§ Input data
※
Lemma many_main `{Semaphore T} v NBUFF nitems np nc b (mu empty store : T) : 0 < NBUFF ->
  length b = Z.to_nat NBUFF -> ready NBUFF (Z.of_nat np) mu empty store ->
  inv v NBUFF nitems (Z.of_nat np) (main np nc b mu empty store).
Proof.
  intros HN Hb ((Om & Vm) & (Oe & Ve) & (Os & Vs & Ls)). pose proof (value_range _ Om). pose proof (value_range _ Oe).
  split; cbn; rewrite ?sumz_app, ?sumz_replicate; unfold holds_mutex, owes_empty, owes_stored, produced, consumed, uncounted, producer_one; cbn;
    try lia; try (split; try destruct v; lia).
  - repeat split; cbn; try done; try lia; by destruct v.
  - apply Forall_app. split; by apply Forall_replicate.
Qed.

(** The counters of the producers, or of the consumers, added up. *)
Definition total (producers : bool) (l : list thread) : Z :=
  sumz (fun t => if Bool.eqb (is_producer (tpc t)) producers then count t else 0) l.

Lemma many_totals v (l : list thread) : Forall (fun t => finished t = true) l ->
  sumz produced l = total true l /\ sumz (consumed v) l = total false l.
Proof.
  unfold total. induction 1 as [|[p k] l Hp Hf [IH1 IH2]]; [done|]. rewrite !sumz_cons, IH1, IH2. by destruct p.
Qed.

(** The programs, with what the command line gives; [main] makes [threads n] of them. *)
Definition prodcons3 `{Semaphore T} (nitems : Z) : state -> state -> Prop := step (T := T) Prodcons3 10 nitems.
Definition prodcons4 `{Semaphore T} (nitems : Z) : state -> state -> Prop := step (T := T) Prodcons4 10 nitems.
Definition threads (n : Z) : nat := Z.to_nat (Z.min n 100).

(** C8: prodcons3.c and prodcons4.c with any number of producers and of consumers (one in
    prodcons3.c), over any correct semaphores, in every interleaving: no error is printed
    and no access leaves the ring; nobody waits for ever; and the program ends, within a
    number of steps known in advance, with all threads finished, the producers' counters
    adding up to the number of items and, in prodcons4.c, the consumers' as well. *)
Theorem many_correct `{Semaphore T} v NBUFF nitems np nc b (mu empty store : T) n s :
  0 < NBUFF -> (0 < np)%nat -> (0 < nc)%nat -> length b = Z.to_nat NBUFF -> ready NBUFF (Z.of_nat np) mu empty store ->
  nsteps (step v NBUFF nitems) n (main np nc b mu empty store) s ->
  errors (sh s) = [] /\ Forall (fun t => tpc t <> Crash) (ths s) /\
  Z.of_nat n <= 6 * Z.of_nat np + 5 * Z.of_nat nc + 10 * Z.max 0 nitems /\
  ((exists s', step v NBUFF nitems s s') \/
   (Forall (fun t => finished t = true) (ths s) /\ total true (ths s) = Z.max 0 nitems /\
    nget (sh s) = Z.max 0 nitems /\ (v = Prodcons4 -> total false (ths s) = Z.max 0 nitems))).
Proof.
  intros HN Hnp Hnc Hb Hr Hrun.
  destruct (many_run NBUFF nitems (Z.of_nat np) HN v n _ s Hrun) as (I & L & W); [by apply many_main|].
  pose proof (many_work_nonneg _ _ _ _ _ I). destruct (i_shared _ _ _ _ _ I) as (_ & _ & _ & _ & (_ & _ & He) & _).
  split; [done|]. split.
  { eapply Forall_impl; [apply (i_fits _ _ _ _ _ I)|]. intros t Ht E. unfold fits in Ht. by rewrite E in Ht. }
  split. { unfold work in W at 2. cbn in W. rewrite sumz_app, !sumz_replicate in W. cbn [rank tpc] in W. lia. }
  destruct (step_or_stuck NBUFF nitems v s) as [?|Hs]; [by left|right].
  cbn in L. rewrite length_app, !length_replicate in L.
  destruct (many_stuck NBUFF nitems (Z.of_nat np) HN v s I) as (F & Ep & Eg); [lia|done|].
  destruct (many_totals v _ F) as [T1 T2]. destruct (i_counts _ _ _ _ _ I) as [C1 C2]. split_and!; try done; try lia.
  intros ->. cbn in C2. lia.
Qed.

(** The semaphores of main(), [n] being the number of empty slots. *)
Definition sem_at (i n : Z) : SemSv.vsem := SemSv.VSem (SemSv.Handle i SemSv.SEM_MAGIC) n.
Definition main_sv (np nc : nat) (b : list Z) : state :=
  main np nc b (sem_at 1 1) (sem_at 2 (Z.of_nat (length b))) (sem_at 3 0).

Lemma many_correct_witness :
  exists s : state (T := SemSv.vsem), nsteps (prodcons4 7) 1 (main_sv (threads 2) (threads 3) (replicate 10 0)) s /\ errors (sh s) = [].
Proof.
  assert (Hrun : exists s : state (T := SemSv.vsem), nsteps (prodcons4 7) 1 (main_sv (threads 2) (threads 3) (replicate 10 0)) s).
  { eexists. apply nsteps_once. exists 0%nat. vm_compute. reflexivity. }
  destruct Hrun as [s Hs]. exists s. split; [exact Hs|].
  refine (proj1 (many_correct Prodcons4 10 7 2 3 (replicate 10 0) _ _ _ 1 s _ _ _ _ _ Hs)); [lia|lia|lia|reflexivity|].
  repeat split; cbn; unfold SemSv.SEMVMX; lia.
Defined.

(** A producer and a consumer of prodcons4.c, one item: the consumer ends because the producer posts nstored once more. *)
Example prodcons4_end :
  let run := foldl (fun s i => s ≫= fun s => exec Prodcons4 2 1 s i) (Some (main_sv 1 1 [0; 0])) in
  (fun s => (map tpc (ths s), map count (ths s))) <$>
    run (replicate 5 0 ++ replicate 5 1 ++ replicate 6 0 ++ replicate 5 1)%nat = Some ([PDone; CDone], [1; 1]).
Proof. vm_compute. reflexivity. Qed.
※
§ What is expected
Give again, word for word, every line from the one holding "run (replicate 5" to the end of the data.

§ Answer area
    run (replicate 5 0 ++ replicate 5 1 ++ replicate 6 0 ++ replicate 5 1)%nat = Some ([PDone; CDone], [1; 1]).
Proof. vm_compute. reflexivity. Qed.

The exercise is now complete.